France is the ‘Ticking Time Bomb’, Not Bosnia

A 2018 study by the International Centre for the Study of Radicalisation, at Kings College London, cited by the BBC, put the total number of foreign ISIS fighters at just under 41,500 from 81 countries, almost 6,000 of whom it says came from Western Europe.

Of that 6,000 or so, it says about 1,900, almost a third, came from France, more than double the number from the second-ranking European country, Germany, followed by the UK, over 800, and Belgium, over 500.

In other words, France appears to have sent over seven times more Islamists to the Middle Eastern combat zone than Bosnia, from a Muslim community of some 5.7 million, which is about three times the size of the Muslim community in Bosnia. You don't have to examine the math in any detail to see that France has a bigger "time bomb" on its hands than Bosnia.

Moreover, Bosnia's Islamists have been a lot less active than their French counterparts on the domestic front. A 2010 attack on a police station in Bugojno left one policeman dead, while an attack on the US embassy in Sarajevo the following year - the work of a lone gunman (from Serbia) - left one embassy guard wounded. The contrast with France - 138 killed in the 2015 Bataclan attack in Paris alone - can hardly be overstated.

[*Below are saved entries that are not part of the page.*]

(** * Logstyx Express middleware: response interception and redaction

    A shallow embedding of [express-middleware.js] (the request-lifecycle
    logging shim) together with the properties its specification states.

    Conventions of the embedding:
    - JavaScript values are a finite tree type [value]; numbers are the
      integers plus [NaN] (status codes and millisecond timestamps are
      integers); a function is the value its call returns; arrays are
      dense (no holes) and carry no property besides their elements;
    - an object is the ordered list of its own enumerable string-keyed
      properties, i.e. what [Object.entries] enumerates, with distinct
      keys; of its prototype only the [toObject] it lets the object
      inherit is kept;
    - the call stack is finite: [redactObject] nests at most [stack_limit]
      deep and throws a [RangeError] beyond; a cyclic object behaves as a
      value nested deeper than any limit and is not represented;
    - strings are sequences of 8-bit characters and [toLowerCase] acts on
      the letters A-Z;
    - exceptions are explicit: effectful code runs in a state monad whose
      outcome is a returned value or a thrown exception, the state being
      kept in both cases, as in JavaScript. *)

From Stdlib Require Import ZArith List String Ascii Bool Lia DecimalString.
Import ListNotations.

Local Open Scope string_scope.
Local Open Scope Z_scope.

(** ** JavaScript values *)

#[local] Unset Elimination Schemes.

Inductive value : Type :=
| VUndefined
| VNull
| VBool (b : bool)
| VNum (n : Z)
| VNaN
| VStr (s : string)
| VFun (returns : value)
| VArr (elems : list value)
| VObj (toObject : option value) (props : list (string * value)).

#[local] Set Elimination Schemes.

Inductive exn : Type :=
| TypeError (msg : string)
| RangeError (msg : string)
| Thrown (payload : value).

Inductive result (A : Type) : Type :=
| Ok (a : A)
| Throw (e : exn).

Arguments Ok {A} a.
Arguments Throw {A} e.

Definition rbind {A B} (r : result A) (k : A -> result B) : result B :=
  match r with
  | Ok a => k a
  | Throw e => Throw e
  end.

(** [!!v] of JavaScript. *)
Definition truthy (v : value) : bool :=
  match v with
  | VUndefined | VNull | VNaN => false
  | VBool b => b
  | VNum n => negb (n =? 0)
  | VStr s => negb (s =? "")%string
  | VFun _ | VArr _ | VObj _ _ => true
  end.

(** [v !== null && typeof v === "object"]. *)
Definition is_object (v : value) : bool :=
  match v with
  | VArr _ | VObj _ _ => true
  | _ => false
  end.

(** [a || b]. *)
Definition js_or (a b : value) : value := if truthy a then a else b.

Definition lower_ascii (c : ascii) : ascii :=
  let n := nat_of_ascii c in
  if (Nat.leb 65 n && Nat.leb n 90)%bool then ascii_of_nat (n + 32) else c.

Fixpoint toLowerCase (s : string) : string :=
  match s with
  | EmptyString => EmptyString
  | String c s' => String (lower_ascii c) (toLowerCase s')
  end.

(** [arr.includes(s)] on an array of strings. *)
Definition includes (arr : list string) (s : string) : bool :=
  existsb (String.eqb s) arr.

(** The property key of array index [i]. *)
Definition index_key (i : nat) : string :=
  NilZero.string_of_uint (Nat.to_uint i).

(** [String(n)] for an integer. *)
Definition string_of_Z (n : Z) : string :=
  NilZero.string_of_int (Z.to_int n).

(** [o[k] = v] on an object: overwrite in place or append. *)
Fixpoint obj_set (o : list (string * value)) (k : string) (v : value)
  : list (string * value) :=
  match o with
  | [] => [(k, v)]
  | (k', v') :: o' =>
      if (k' =? k)%string then (k', v) :: o' else (k', v') :: obj_set o' k v
  end.

(** [o[k]] on an object; [undefined] when absent. *)
Fixpoint obj_get (o : list (string * value)) (k : string) : value :=
  match o with
  | [] => VUndefined
  | (k', v') :: o' => if (k' =? k)%string then v' else obj_get o' k
  end.

(** [a[i] = v] on an array: overwrite, or extend (holes read [undefined]). *)
Fixpoint arr_set (a : list value) (i : nat) (v : value) : list value :=
  match a, i with
  | [], O => [v]
  | [], S i' => VUndefined :: arr_set [] i' v
  | _ :: a', O => v :: a'
  | x :: a', S i' => x :: arr_set a' i' v
  end.

(** [Object.entries(s)] of a string: one entry per character. *)
Fixpoint string_entries (i : nat) (s : string) : list (string * value) :=
  match s with
  | EmptyString => []
  | String c s' =>
      (index_key i, VStr (String c EmptyString)) :: string_entries (S i) s'
  end.

(** ** Redactor *)

Definition REDACTED : value := VStr "[REDACTED]".

(** The body of the [for ... of Object.entries(obj)] loop for one entry:
    the value stored under [k] in [out]. *)
Definition redact_entry (rec : value -> result value)
    (redactFields : list string) (k : string) (v : value) : result value :=
  if includes redactFields (toLowerCase k) then Ok REDACTED
  else if is_object v then rec v
  else Ok v.

(** [o[k]] on the own properties of an object, when there is one. *)
Fixpoint own_prop (o : list (string * value)) (k : string) : option value :=
  match o with
  | [] => None
  | (k', v') :: o' => if (k' =? k)%string then Some v' else own_prop o' k
  end.

(** The value [obj.toObject()] returns when [obj.toObject] is a function:
    an own property of that name hides the inherited one. *)
Definition toObject_of (obj : value) : option value :=
  match obj with
  | VObj inherited props =>
      match own_prop props "toObject" with
      | Some (VFun r) => Some r
      | Some _ => None
      | None => inherited
      end
  | _ => None
  end.

(** [out[k] = x] on the mapping under construction, which is a fresh
    [{}]: the inherited [toObject], if any, and the own properties.
    [__proto__] is the accessor of [Object.prototype]: assigning an
    object, a function or [null] to it replaces the prototype of [out]
    and creates no property, assigning anything else does nothing. *)
Definition assign (out : option value * list (string * value)) (k : string)
    (x : value) : option value * list (string * value) :=
  if (k =? "__proto__")%string then
    match x with
    | VObj _ _ | VArr _ | VFun _ => (toObject_of x, snd out)
    | VNull => (None, snd out)
    | _ => out
    end
  else (fst out, obj_set (snd out) k x).
Lemma update_call_aligned (pu : partial_update) (w : string)
  (extra : list token) (key : JSVal) (pre : list token) :
  placeholders pre = [] -> placeholders extra = [] ->
  aligned (setCols pu, values pu) ->
  aligned (pre ++ setCols pu ++ Lit w :: Ph (length (values pu) + 1) :: extra,
           values pu ++ [key]).
Proof.
  unfold aligned. cbn [fst snd]. intros Hp He H.
  rewrite !placeholders_app, Hp, H. cbn. rewrite He, length_app.
  cbn. rewrite Nat.add_1_r, seq_S. reflexivity.
Qed.

(** For a non-empty payload, [Company.update] issues exactly one read: the
    UPDATE whose placeholders are 1..n+1 for the n payload values followed by
    the handle, bound last.  It throws [NotFoundError "No company: ..."] when
    that read returns no row, and returns the first row otherwise. *)
Theorem company_update_nonempty (handle : JSVal) (data : payload)
  (db : store obj) (H : data <> []) :
  exists pu, sqlForPartialUpdate data company_update_table = inr pu /\
    fst (company_update handle data db) = [company_update_call handle pu] /\
    aligned (q_text (company_update_call handle pu),
             q_values (company_update_call handle pu)) /\
    q_values (company_update_call handle pu) = map snd data ++ [handle] /\
    snd (company_update handle data db)
    = match db (company_update_call handle pu) with
      | [] => inl (NotFoundError ("No company: " ++ js_to_string handle)%string)
      | company :: _ => inr company
      end.
Proof.
  destruct (sqlForPartialUpdate data company_update_table) as [e|pu] eqn:E.
  { destruct (sqlForPartialUpdate_no_data data company_update_table) as [_ He].
    destruct (He e E); congruence. }
  exists pu. split; [reflexivity|].
  unfold company_update. rewrite E. run_monad.
  split; [destruct (db _); reflexivity|].
  split.
  - unfold company_update_call. cbn [q_text q_values].
    apply (update_call_aligned pu _ _ handle [Lit "UPDATE companies SET "]);
      [reflexivity | reflexivity | exact (sqlForPartialUpdate_aligned _ _ _ E)].
  - split; [|destruct (db _); reflexivity].
    unfold company_update_call. cbn [q_values]. f_equal.
    rewrite sqlForPartialUpdate_cons in E by exact H. by injection E as <-.
Qed.
(** * Omi audio streaming service: WAV framing and fan-out orchestration

    A shallow embedding of [main.py]: the WAV header builder
    [create_wav_header], the Hume client wrapper [analyze_audio_with_hume],
    the storage uploader [upload_to_gcs] and the request handler
    [handle_audio_stream], with the properties the design document states
    about them. *)

From Stdlib Require Import ZArith QArith Lia List String Ascii.
From Stdlib.Strings Require Import Byte.
From stdpp Require Import gmap strings list pretty.
Import ListNotations.

Local Close Scope Q_scope.
Local Open Scope Z_scope.

(** ** Python exceptions and fallible computations *)

(** The exception classes the program raises or catches.  [Exception] stands
    for any other subclass of Python's [Exception] coming out of a library
    (the Hume SDK, the storage SDK, base64/json decoding); [cls] is its class
    name and [msg] what [str(e)] shows. *)
Inductive exn : Type :=
| HTTPException (status_code : Z) (detail : string)
| ValueError (msg : string)
| OverflowError (msg : string)
| OSError (msg : string)
| Exception (cls : string) (msg : string).

(** [str(e)].  Starlette prints an [HTTPException] as ["<status>: <detail>"];
    the built-in classes print their single argument. *)
Definition exn_str (e : exn) : string :=
  match e with
  | HTTPException s d => pretty s +:+ ": " +:+ d
  | ValueError m | OverflowError m | OSError m | Exception _ m => m
  end.
(** X5: [decodeHex] reads more than identifiers: a sign in front of
    hexadecimal digits is accepted and dropped, and zeros in front do not
    count; such strings are at distance [0] from the plain one. *)
Theorem decodeHex_sign_and_zeros (s : string)
    (Hne : s <> "") (Hs : Strings.allHex s = true) :
  decodeHex (String "-" s) = decodeHex s
  /\ decodeHex (String "+" s) = decodeHex s
  /\ decodeHex (String "0" s) = decodeHex s
  /\ calculateXORDistance (String "-" s) s = Ok 0.
Proof.
  destruct (scanDigits_value s 0 Hs) as (w & Hw & Hr).
  rewrite Z.mul_0_l, Z.add_0_l in Hw.
  assert (Hplain : Big.SetString16 (Strings.ToUpper s) = Some w).
  { destruct s as [|c s]; [done|].
    pose proof Hs as Hs'. simpl in Hs'. apply andb_prop in Hs' as [Hc _].
    destruct (isHex_upperByte c Hc) as (d & _ & _ & Hminus & Hplus).
    unfold Big.SetString16. cbn [Strings.ToUpper] in *.
    by rewrite Hminus, Hplus, Hw. }
  assert (Hminus : decodeHex (String "-" s) = decodeHex s).
  { unfold decodeHex. rewrite Hplain.
    change (Strings.ToUpper (String "-" s)) with (String "-" (Strings.ToUpper s)).
    unfold Big.SetString16 at 1. cbn [Ascii.eqb Bool.eqb].
    destruct (Strings.ToUpper s) eqn:E; [by destruct s|].
    rewrite Hw. simpl. f_equal. apply Bytes_opp. }
  split; [exact Hminus|]. split; [|split].
  - unfold decodeHex. rewrite Hplain.
    change (Strings.ToUpper (String "+" s)) with (String "+" (Strings.ToUpper s)).
    unfold Big.SetString16 at 1. cbn [Ascii.eqb Bool.eqb].
    destruct (Strings.ToUpper s) eqn:E; [by destruct s|].
    by rewrite Hw.
  - unfold decodeHex. rewrite Hplain.
    change (Strings.ToUpper (String "0" s)) with (String "0" (Strings.ToUpper s)).
    unfold Big.SetString16 at 1. cbn [Ascii.eqb Bool.eqb].
    change (Big.scanDigits (String "0" (Strings.ToUpper s)) 0)
      with (Big.scanDigits (Strings.ToUpper s) 0).
    by rewrite Hw.
  - unfold calculateXORDistance. rewrite Hminus.
    destruct (decodeHex s) eqn:E.
    + unfold Big.Xor. by rewrite Z.lxor_nilpotent.
    + unfold decodeHex in E. by rewrite Hplain in E.
Qed.

Lemma decodeHex_sign_and_zeros_witness :
  decodeHex (String "-" Samples.localID) = decodeHex Samples.localID
  /\ decodeHex (String "+" Samples.localID) = decodeHex Samples.localID
  /\ decodeHex (String "0" Samples.localID) = decodeHex Samples.localID
  /\ calculateXORDistance (String "-" Samples.localID) Samples.localID = Ok 0.
Proof.
  apply (decodeHex_sign_and_zeros Samples.localID).
  - discriminate.
  - vm_compute. reflexivity.
Defined.

(** ** Valid identifiers and bucket indices *)

Lemma ValidateID_hexValue id :
  validators.ValidateID id validators.HexadecimalValidator = None ->
  exists v, hexValue id = Some v /\ 0 <= v < 2 ^ 160.
Proof.
  intros Hv. destruct (ValidateID_ok id Hv) as [Hlen Hhex].
  destruct (hexValue_allHex id) as (v & Hval & Hr); [|done|].
  - intros ->. discriminate Hlen.
  - exists v. split; [done|]. rewrite Hlen in Hr.
    assert (E : 16 ^ Z.of_nat 40 = 2 ^ 160) by (vm_compute; reflexivity).
    by rewrite E in Hr.
Qed.

Lemma lxor_lt_pow2 x y n :
  0 <= x < 2 ^ n -> 0 <= y < 2 ^ n -> 0 <= Z.lxor x y < 2 ^ n.
Proof.
  intros Hx Hy.
  assert (Hn : 0 <= Z.lxor x y) by (apply Z.lxor_nonneg; lia).
  split; [done|].
  destruct (Z.eq_dec (Z.lxor x y) 0) as [->|Hne]; [lia|].
  apply Z.log2_lt_pow2; [lia|].
  pose proof (Z.log2_lxor x y ltac:(lia) ltac:(lia)) as Hl.
  assert (Hlog : forall z, 0 <= z < 2 ^ n -> 0 < n -> Z.log2 z < n).
  { intros z Hz Hpos. destruct (Z.eq_dec z 0) as [->|]; [done|].
    apply Z.log2_lt_pow2; lia. }
  assert (Hpos : 0 < n).
  { destruct (Z.le_gt_cases n 0) as [Hle|]; [|done].
    assert (2 ^ n <= 1).
    { destruct (Z.eq_dec n 0) as [->|]; [done|]. rewrite Z.pow_neg_r; lia. }
    assert (x = 0) by lia. assert (y = 0) by lia. subst. done. }
  pose proof (Hlog x Hx Hpos). pose proof (Hlog y Hy Hpos). lia.
Qed.
(* ------------------------------------------------------------------ *)
(** ** Inverting successful runs *)

Lemma process_pages_success_req E pdf_path pdir ts prompt imgs : forall k outs descs w r w',
  process_pages E pdf_path pdir ts prompt k imgs outs descs w = (Ok r, w') ->
  exists ds, request_all E prompt (calls w) imgs = Ok ds.
Proof.
  induction imgs as [|i rest IH]; intros k outs descs w r w' H; simpl in H.
  - by exists [].
  - unfold bind, generate, bind, save_sidecar, post in H. simpl in H.
    destruct (request_result (http E (calls w) prompt i)) as [d|e] eqn:Hd;
      simpl in H; [|discriminate].
    apply IH in H as [ds Hds]. simpl in Hds.
    exists (d :: ds). simpl. by rewrite Hd, Hds.
Qed.

Lemma process_pdf_success_inv E pdf_path output_dir prompt w outs w' :
  process_pdf E pdf_path output_dir prompt w = (Ok outs, w') ->
  exists n ds, rasterize E pdf_path = Some n /\
    request_all E prompt (calls w) (map (page_image E pdf_path) (seq 1 n)) = Ok ds.
Proof.
  unfold process_pdf, bind, read_clock, mkdir, in_tempdir, convert_from_path. simpl.
  destruct (rasterize E pdf_path) as [n|]; simpl; [|discriminate].
  match goal with
  | |- context [process_pages ?E ?a ?b ?c ?d ?k ?imgs ?o ?ds ?w0] =>
      destruct (process_pages E a b c d k imgs o ds w0) as [[r|e] w1] eqn:Hp
  end; [|discriminate].
  intros _. apply process_pages_success_req in Hp as [ds Hds].
  exists n, ds. split; [done|exact Hds].
Qed.

Lemma process_image_ok E image_path output_dir prompt w o w' :
  process_image E image_path output_dir prompt w = (Ok o, w') ->
  let ts := now E (ticks w) in
  o = image_output output_dir (Str.stem (name image_path)) ts /\
  (exists d, files w' = <[o := ImageRecord (name image_path) ts d]> (files w)) /\
  ticks w' = S (ticks w).
Proof.
  unfold process_image, generate, bind, save_sidecar, post, read_clock, write, ret.
  destruct (kind_of E image_path) as [[|]|]; simpl; try discriminate.
  destruct (image_mode E image_path) as [m|]; simpl; [|discriminate].
  destruct (jpeg_saveable m); simpl; [|discriminate].
  destruct (request_result (http E (calls w) prompt image_path)) as [d|e];
    simpl; [|discriminate].
  intros H. injection H as <- <-. simpl. split; [done|]. split; [|done].
  by exists d.
Qed.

Bosnian police seals off the area in front of the US embassy in central Sarajevo following a shoot out, in Bosnia and Herzegovina, 2011. Photo: EPA/FEHIM DEMIR

The broader pattern of Islamist terror attacks in Europe in recent years suggests strongly that there is no "time bomb" waiting to go off in the old Muslim communities of Southeast Europe, as a recent article on the subject in Bulgaria has observed.

As this article noted, with their long histories of coexistence with other faith groups,...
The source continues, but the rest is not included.